WHAT THE TASK ASKS – Report every line of the listing below in which the string "Inductive" appears.

SOURCE MATERIAL: Begin

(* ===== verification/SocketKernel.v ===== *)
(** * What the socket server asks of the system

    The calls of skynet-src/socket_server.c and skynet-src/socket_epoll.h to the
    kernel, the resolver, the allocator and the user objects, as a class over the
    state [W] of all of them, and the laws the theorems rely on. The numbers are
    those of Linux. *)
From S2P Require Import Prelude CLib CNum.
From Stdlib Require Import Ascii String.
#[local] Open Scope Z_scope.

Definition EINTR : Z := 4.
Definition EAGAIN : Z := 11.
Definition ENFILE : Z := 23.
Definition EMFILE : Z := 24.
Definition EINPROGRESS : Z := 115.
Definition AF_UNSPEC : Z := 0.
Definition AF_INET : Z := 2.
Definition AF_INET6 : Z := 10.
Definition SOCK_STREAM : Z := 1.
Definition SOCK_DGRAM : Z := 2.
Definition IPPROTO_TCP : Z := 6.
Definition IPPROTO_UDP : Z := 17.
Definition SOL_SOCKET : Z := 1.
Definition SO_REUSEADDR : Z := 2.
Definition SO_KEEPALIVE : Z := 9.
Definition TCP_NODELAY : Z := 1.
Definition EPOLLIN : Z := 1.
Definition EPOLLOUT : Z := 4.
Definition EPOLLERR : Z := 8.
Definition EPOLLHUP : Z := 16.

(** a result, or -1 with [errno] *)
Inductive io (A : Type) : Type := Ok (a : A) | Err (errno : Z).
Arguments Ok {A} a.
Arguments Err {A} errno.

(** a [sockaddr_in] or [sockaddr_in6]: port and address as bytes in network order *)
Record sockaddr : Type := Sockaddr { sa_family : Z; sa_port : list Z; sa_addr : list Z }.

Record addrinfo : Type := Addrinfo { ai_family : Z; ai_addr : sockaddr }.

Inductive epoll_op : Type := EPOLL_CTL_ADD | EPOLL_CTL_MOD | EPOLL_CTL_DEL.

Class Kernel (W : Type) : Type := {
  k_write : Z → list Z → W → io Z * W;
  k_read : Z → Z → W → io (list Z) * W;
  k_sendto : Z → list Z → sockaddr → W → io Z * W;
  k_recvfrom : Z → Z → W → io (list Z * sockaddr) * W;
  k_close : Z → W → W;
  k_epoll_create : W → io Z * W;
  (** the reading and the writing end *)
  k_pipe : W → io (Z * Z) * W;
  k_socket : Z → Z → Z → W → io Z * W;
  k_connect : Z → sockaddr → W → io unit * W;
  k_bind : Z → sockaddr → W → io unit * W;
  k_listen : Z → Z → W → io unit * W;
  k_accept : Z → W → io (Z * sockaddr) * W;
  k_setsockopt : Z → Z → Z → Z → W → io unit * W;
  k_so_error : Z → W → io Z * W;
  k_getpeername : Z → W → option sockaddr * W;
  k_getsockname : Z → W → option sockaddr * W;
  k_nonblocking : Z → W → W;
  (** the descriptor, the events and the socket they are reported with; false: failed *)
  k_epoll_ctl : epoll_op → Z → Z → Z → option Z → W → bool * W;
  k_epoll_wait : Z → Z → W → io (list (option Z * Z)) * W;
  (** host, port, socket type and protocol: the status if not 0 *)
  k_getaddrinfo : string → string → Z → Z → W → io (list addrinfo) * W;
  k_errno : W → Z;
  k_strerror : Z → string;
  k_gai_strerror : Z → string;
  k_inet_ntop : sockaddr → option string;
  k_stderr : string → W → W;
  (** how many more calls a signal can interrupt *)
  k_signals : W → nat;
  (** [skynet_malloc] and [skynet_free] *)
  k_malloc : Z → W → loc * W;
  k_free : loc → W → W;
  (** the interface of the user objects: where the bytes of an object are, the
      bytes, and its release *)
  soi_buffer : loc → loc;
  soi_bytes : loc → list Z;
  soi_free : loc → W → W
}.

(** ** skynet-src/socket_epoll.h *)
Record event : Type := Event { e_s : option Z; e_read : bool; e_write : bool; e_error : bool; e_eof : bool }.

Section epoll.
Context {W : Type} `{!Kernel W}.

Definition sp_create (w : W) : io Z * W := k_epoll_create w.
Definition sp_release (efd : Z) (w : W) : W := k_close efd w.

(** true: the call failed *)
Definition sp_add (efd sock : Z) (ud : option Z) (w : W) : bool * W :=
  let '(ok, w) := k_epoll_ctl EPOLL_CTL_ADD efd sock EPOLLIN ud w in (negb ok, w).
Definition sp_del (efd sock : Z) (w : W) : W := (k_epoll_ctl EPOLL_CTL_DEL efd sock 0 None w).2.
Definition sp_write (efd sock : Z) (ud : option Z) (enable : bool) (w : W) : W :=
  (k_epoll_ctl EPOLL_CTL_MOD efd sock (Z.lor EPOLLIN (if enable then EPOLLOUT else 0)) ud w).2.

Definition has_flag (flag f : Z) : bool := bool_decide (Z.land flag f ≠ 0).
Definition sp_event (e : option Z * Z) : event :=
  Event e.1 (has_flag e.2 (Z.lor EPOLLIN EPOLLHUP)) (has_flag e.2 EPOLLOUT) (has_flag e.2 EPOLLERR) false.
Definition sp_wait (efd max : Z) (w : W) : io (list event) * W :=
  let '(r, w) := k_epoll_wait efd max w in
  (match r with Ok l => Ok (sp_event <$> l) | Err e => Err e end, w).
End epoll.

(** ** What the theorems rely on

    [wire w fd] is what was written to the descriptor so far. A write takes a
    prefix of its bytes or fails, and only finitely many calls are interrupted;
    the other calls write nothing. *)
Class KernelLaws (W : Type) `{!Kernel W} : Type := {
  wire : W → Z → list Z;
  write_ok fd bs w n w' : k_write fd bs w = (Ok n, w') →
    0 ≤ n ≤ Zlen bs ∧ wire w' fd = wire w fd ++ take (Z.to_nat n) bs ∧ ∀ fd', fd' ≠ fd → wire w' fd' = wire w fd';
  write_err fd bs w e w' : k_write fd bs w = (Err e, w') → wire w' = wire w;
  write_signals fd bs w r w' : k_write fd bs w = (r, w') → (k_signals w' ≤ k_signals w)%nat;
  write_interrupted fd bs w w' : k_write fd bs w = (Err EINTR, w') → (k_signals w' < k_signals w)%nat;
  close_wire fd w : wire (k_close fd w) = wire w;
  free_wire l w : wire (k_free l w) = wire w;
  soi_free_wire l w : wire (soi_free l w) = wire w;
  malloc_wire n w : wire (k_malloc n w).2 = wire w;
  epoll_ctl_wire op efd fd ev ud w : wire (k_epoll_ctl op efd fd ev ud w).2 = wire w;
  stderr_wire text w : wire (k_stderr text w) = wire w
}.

SOURCE MATERIAL: End

SOLUTION FOR THIS EXERCISE –
Inductive io (A : Type) : Type := Ok (a : A) | Err (errno : Z).
Inductive epoll_op : Type := EPOLL_CTL_ADD | EPOLL_CTL_MOD | EPOLL_CTL_DEL.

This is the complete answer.